| What you should do |
Find the line with "Definition first_value_interp (xs" and the line with "(** X23: the" in the entries below; output exactly those two lines, every line between them, and no others.

(Information supplied Opens)

Lemma new_PSJSModel_fields x pm_model0 n_orlg0 IGC_pm0 force0 n_js0 self :
  new_PSJSModel x pm_model0 n_orlg0 IGC_pm0 force0 n_js0 = Ok self →
  IGC_pm self = "One rate"
  ∧ (∃ xi xp, x_IGC self = Some [xi; xp])
  ∧ n_js self = n_js0
  ∧ state_space_shape self = Some (replicate (Z.to_nat (n_js0 * 2)) 4)
  ∧ ∃ pm, PMModel self = Some pm.
Proof.
  rewrite new_PSJSModel_unfold. cbv zeta.
  destruct (bool_decide (pm_model0 ∈ PMModel_supported (F := F) (PM := PM)));
    simpl; [|discriminate].
  destruct (bool_decide (IGC_pm0 ∈ supported)); simpl; [|discriminate].
  destruct (bool_decide (pm_model0 = "HKY")); simpl; [|discriminate].
  destruct (bool_decide_reflect (IGC_pm0 = "One rate")) as [->|]; simpl; [|discriminate].
  destruct (bool_decide_reflect (6%nat = length x)) as [Hlen|]; simpl; [|discriminate].
  destruct (divide_force _) as [[pm_force IGC_force0]|e]; simpl; [|discriminate].
  destruct (PMModel_new _ _ _) as [pm|e]; simpl; [|discriminate].
  destruct (bool_decide _); simpl; [|discriminate].
  destruct (PM_update_by_x_pm pm (take 4 x)) as [[[]|e] pm']; simpl; [|discriminate].
  intros [= <-]. simpl. split_and!; try done; [|by eexists].
  destruct x as [|? [|? [|? [|? [|xi [|xp [|? ?]]]]]]]; try discriminate Hlen.
  by exists xi, xp.
Qed.
(** What the solver prints or calls, in order. *)
Inductive event : Type :=
| ev_callback (iteration max_iterations : Z) (max_diff : R)
| ev_print_callback_error (e : py_exception)
| ev_print_converged (iterations : Z)
| ev_print_warning_max_iterations
| ev_print_current_max_diff (max_diff : R).

(** How a call of [steady_state_simulation] ends. *)
Inductive outcome : Type :=
| returns (T_chamber_wall T_cooling_fluid T_chamber_fluid : list R)
          (iterations_completed : Z)
| raises_UnboundLocalError
| raises_from_callback (e : py_exception).

(** [prev_max_diff] starts as [float('inf')]. *)
Inductive ext_real : Type :=
| finite (x : R)
| plus_inf.

(** [x > y] for a float [x] and a possibly infinite [y]. *)
Definition gt_ext (x : R) (y : ext_real) : bool :=
  match y with
  | finite y' => bool_decide (x > y')
  | plus_inf => false
  end.

(** An interpolant that answers the first tabulated value everywhere; the
    examples instantiate the parameter [interp1d_cubic] with it. *)
Definition first_value_interp (xs ys : list R) (T : R) : R := hd 0 ys.

(** ** The chamber area as the binary64 value that the module computes

    Lines 10, 21 and 27 on binary64 values, rounded to nearest as Python
    rounds them.  [x ** 2] is the rounded product [x * x]. *)
Module Binary64.

Definition CHAMBER_INNER_DIAMETER : float := 0.02%float.

(** [np.pi], the binary64 value nearest to pi: 3.141592653589793. *)
Definition np_pi : float := 0x1.921fb54442d18p+1%float.

Definition chamber_inner_radius : float := (CHAMBER_INNER_DIAMETER / 2)%float.

Definition chamber_inner_area : float :=
  (np_pi * (chamber_inner_radius * chamber_inner_radius))%float.

End Binary64.

(** The real number that a finite binary64 value stands for; [inf] and
    [nan] stand for none and are given 0. *)
Definition float_value (x : float) : R :=
  match Prim2SF x with
  | S754_finite s m e => (if s then -1 else 1) * IZR (Zpos m) * powerRZ 2 e
  | _ => 0
  end.

Section Model.

(** [interp1d_cubic xs ys] stands for
    [interp1d(xs, ys, kind='cubic', fill_value='extrapolate')]. *)
Variable interp1d_cubic : list R -> list R -> R -> R.

Definition hydrogen_properties (T : R) : Gas.props :=
  let rho := interp1d_cubic hydrogen_T_data hydrogen_rho_data T in
  let cp := interp1d_cubic hydrogen_T_data hydrogen_cp_data T in
  let k := interp1d_cubic hydrogen_T_data hydrogen_k_data T in
  let mu := interp1d_cubic hydrogen_T_data hydrogen_mu_data T in
  {| Gas.density := rho; Gas.specific_heat := cp;
     Gas.thermal_conductivity := k; Gas.viscosity := mu |}.
(** X23: the failures of [Apply]. It fails in exactly three ways, and in
    each of them: with the error of the platform lookup, which comes first;
    with the error of the context lookup, when no context was passed; or
    with the error of the trait catalog, run on a fresh environment (no
    executed trait, no resource) holding the platform, the resolved context
    and the Integration, wrapped under "error during trait customization
    before deployment". It succeeds exactly when the three succeed, with the
    resources the catalog left. *)
Theorem Apply_failures (integration : IntegrationV1alpha1.t) (ctx : option IntegrationContext) :
  (forall e,
     Apply integration ctx = Err e
     <-> GetCurrentPlatform (IntegrationV1alpha1.Namespace integration) = Err e
         \/ (exists pl,
               GetCurrentPlatform (IntegrationV1alpha1.Namespace integration) = Ok pl
               /\ ctx = None /\ GetIntegrationContext integration = Err e)
         \/ (exists pl resolved cause left,
               GetCurrentPlatform (IntegrationV1alpha1.Namespace integration) = Ok pl
               /\ resolvedContext integration ctx resolved
               /\ catalogApply (mkEnvironment pl resolved integration [] []) = (Some cause, left)
               /\ e = ErrWrapped "error during trait customization before deployment" cause
               /\ Error e
                  = "error during trait customization before deployment: " +:+ Error cause))
  /\ (forall objects,
        Apply integration ctx = Ok objects
        <-> exists pl resolved left,
              GetCurrentPlatform (IntegrationV1alpha1.Namespace integration) = Ok pl
              /\ resolvedContext integration ctx resolved
              /\ catalogApply (mkEnvironment pl resolved integration [] []) = (None, left)
              /\ objects = EnvResources left).
Proof.
  unfold Apply, newEnvironment, resolvedContext.
  destruct (GetCurrentPlatform _) as [pl|err].
  2:{ split.
      - intros e. split; [intros [= ->]; by left|].
        intros [[= ->] | [(pl & [=] & _) | (pl & c & cause & left & [=] & _)]]. done.
      - intros objects. split; [done|]. by intros (pl & c & left & [=] & _). }
  destruct ctx as [passed|].
  - destruct (catalogApply _) as [[cause|] left] eqn:Hcatalog.
    + split.
      * intros e. split.
        -- intros [= <-]. right. right. exists pl, (Some passed), cause, left.
           repeat split; try done. left. by exists passed.
        -- intros [[=] | [(pl' & _ & [=] & _)
                         | (pl' & c & cause' & left' & [= <-] & Hres & Hrun & -> & _)]].
           destruct Hres as [(passed' & [= <-] & ->) | [[=] _]].
           rewrite Hcatalog in Hrun. by injection Hrun as <- _.
      * intros objects. split; [done|].
        intros (pl' & c & left' & [= <-] & Hres & Hrun & _).
        destruct Hres as [(passed' & [= <-] & ->) | [[=] _]].
        rewrite Hcatalog in Hrun. discriminate.
    + split.
      * intros e. split; [done|].
        intros [[=] | [(pl' & _ & [=] & _)
                      | (pl' & c & cause' & left' & [= <-] & Hres & Hrun & _)]].
        destruct Hres as [(passed' & [= <-] & ->) | [[=] _]].
        rewrite Hcatalog in Hrun. discriminate.
      * intros objects. split.
        -- intros [= <-]. exists pl, (Some passed), left. repeat split; try done.
           left. by exists passed.
        -- intros (pl' & c & left' & [= <-] & Hres & Hrun & ->).
           destruct Hres as [(passed' & [= <-] & ->) | [[=] _]].
           rewrite Hcatalog in Hrun. by injection Hrun as <-.
  - destruct (GetIntegrationContext integration) as [c|err] eqn:Hlookup.
    2:{ split.
        - intros e. split; [intros [= ->]; right; left; by exists pl|].
          intros [[=] | [(pl' & _ & _ & [= ->]) | (pl' & c & cause & left & _ & Hres & _)]];
            [done|].
          by destruct Hres as [(passed & [=] & _) | [_ [=]]].
        - intros objects. split; [done|].
          intros (pl' & c & left & _ & Hres & _).
          by destruct Hres as [(passed & [=] & _) | [_ [=]]]. }
    destruct (catalogApply _) as [[cause|] left] eqn:Hcatalog.
    + split.
      * intros e. split.
        -- intros [= <-]. right. right. exists pl, c, cause, left.
           repeat split; try done. by right.
        -- intros [[=] | [(pl' & _ & _ & [=])
                         | (pl' & c' & cause' & left' & [= <-] & Hres & Hrun & -> & _)]].
           destruct Hres as [(passed & [=] & _) | [_ [= <-]]].
           rewrite Hcatalog in Hrun. by injection Hrun as <- _.
      * intros objects. split; [done|].
        intros (pl' & c' & left' & [= <-] & Hres & Hrun & _).
        destruct Hres as [(passed & [=] & _) | [_ [= <-]]].
        rewrite Hcatalog in Hrun. discriminate.
    + split.
      * intros e. split; [done|].
        intros [[=] | [(pl' & _ & _ & [=])
                      | (pl' & c' & cause' & left' & [= <-] & Hres & Hrun & _)]].
        destruct Hres as [(passed & [=] & _) | [_ [= <-]]].
        rewrite Hcatalog in Hrun. discriminate.
      * intros objects. split.
        -- intros [= <-]. exists pl, c, left. repeat split; try done. by right.
        -- intros (pl' & c' & left' & [= <-] & Hres & Hrun & ->).
           destruct Hres as [(passed & [=] & _) | [_ [= <-]]].
           rewrite Hcatalog in Hrun. by injection Hrun as <-.
Qed.
Lemma total_map_add {A : Type} (f g : A -> Z) (l : list A) :
  total (map (fun x => f x + g x) l) = total (map f l) + total (map g l).
Proof.
  unfold total. induction l as [| x l IH]; cbn; [reflexivity |].
  rewrite IH. lia.
Qed.

(** When there is a locked amount for every row, the result has the
    users of the rows, in the same order, each with its current locked
    amount plus the amount to add; locked amounts beyond the rows are
    ignored. *)
Theorem prepare_update_data_adds
    (user_updates : list (address * Z)) (current_locked : list Z) :
  (length user_updates <= length current_locked)%nat ->
  exists updated_data,
    ResetVestingPlans.prepare_update_data user_updates current_locked
    = Returned updated_data
    /\ map fst updated_data = map fst user_updates
    /\ forall i user amount_to_add current_amount,
         nth_error user_updates i = Some (user, amount_to_add) ->
         nth_error current_locked i = Some current_amount ->
         nth_error updated_data i
         = Some (user, current_amount + amount_to_add).
Proof.
  intros H. unfold ResetVestingPlans.prepare_update_data.
  rewrite prepare_update_data_loop_ok by (cbn; lia).
  cbn [skipn app]. eexists. split; [reflexivity |]. split.
  - rewrite map_map. cbn [fst].
    rewrite <- (map_map fst fst), map_fst_combine_le by assumption.
    reflexivity.
  - intros i user add cur Hu Hc.
    rewrite nth_error_map, (nth_error_combine _ _ _ _ _ Hu Hc).
    reflexivity.
Qed.

Lemma prepare_update_data_adds_witness :
  (length [(1, 10); (2, 20)]%Z <= length [100; 200; 300]%Z)%nat /\
  ResetVestingPlans.prepare_update_data [(1, 10); (2, 20)] [100; 200; 300]
  = Returned [(1, 110); (2, 220)].
Proof.
  split; [cbn; lia |].
  destruct (prepare_update_data_adds [(1, 10); (2, 20)] [100; 200; 300])
    as (updated & H & _).
  - cbn; lia.
  - rewrite H. vm_compute in H. injection H as <-. reflexivity.
Defined.

(** [prepare_update_data] fails, with [IndexError], exactly when there
    are fewer locked amounts than rows. *)
Theorem prepare_update_data_index_error
    (user_updates : list (address * Z)) (current_locked : list Z) :
  ResetVestingPlans.prepare_update_data user_updates current_locked
  = Raised IndexError
  <-> (length current_locked < length user_updates)%nat.
Proof.
  unfold ResetVestingPlans.prepare_update_data. split.
  - intros H.
    destruct (Nat.le_gt_cases (length user_updates) (length current_locked))
      as [Hle | Hlt]; [| exact Hlt].
    rewrite prepare_update_data_loop_ok in H by (cbn; lia).
    discriminate H.
  - intros H. apply prepare_update_data_loop_short. cbn. lia.
Qed.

(Information supplied Closes)

| Task solution |
Definition first_value_interp (xs ys : list R) (T : R) : R := hd 0 ys.

(** ** The chamber area as the binary64 value that the module computes

    Lines 10, 21 and 27 on binary64 values, rounded to nearest as Python
    rounds them.  [x ** 2] is the rounded product [x * x]. *)
Module Binary64.

Definition CHAMBER_INNER_DIAMETER : float := 0.02%float.

(** [np.pi], the binary64 value nearest to pi: 3.141592653589793. *)
Definition np_pi : float := 0x1.921fb54442d18p+1%float.

Definition chamber_inner_radius : float := (CHAMBER_INNER_DIAMETER / 2)%float.

Definition chamber_inner_area : float :=
  (np_pi * (chamber_inner_radius * chamber_inner_radius))%float.

End Binary64.

(** The real number that a finite binary64 value stands for; [inf] and
    [nan] stand for none and are given 0. *)
Definition float_value (x : float) : R :=
  match Prim2SF x with
  | S754_finite s m e => (if s then -1 else 1) * IZR (Zpos m) * powerRZ 2 e
  | _ => 0
  end.

Section Model.

(** [interp1d_cubic xs ys] stands for
    [interp1d(xs, ys, kind='cubic', fill_value='extrapolate')]. *)
Variable interp1d_cubic : list R -> list R -> R -> R.

Definition hydrogen_properties (T : R) : Gas.props :=
  let rho := interp1d_cubic hydrogen_T_data hydrogen_rho_data T in
  let cp := interp1d_cubic hydrogen_T_data hydrogen_cp_data T in
  let k := interp1d_cubic hydrogen_T_data hydrogen_k_data T in
  let mu := interp1d_cubic hydrogen_T_data hydrogen_mu_data T in
  {| Gas.density := rho; Gas.specific_heat := cp;
     Gas.thermal_conductivity := k; Gas.viscosity := mu |}.
(** X23: the failures of [Apply]. It fails in exactly three ways, and in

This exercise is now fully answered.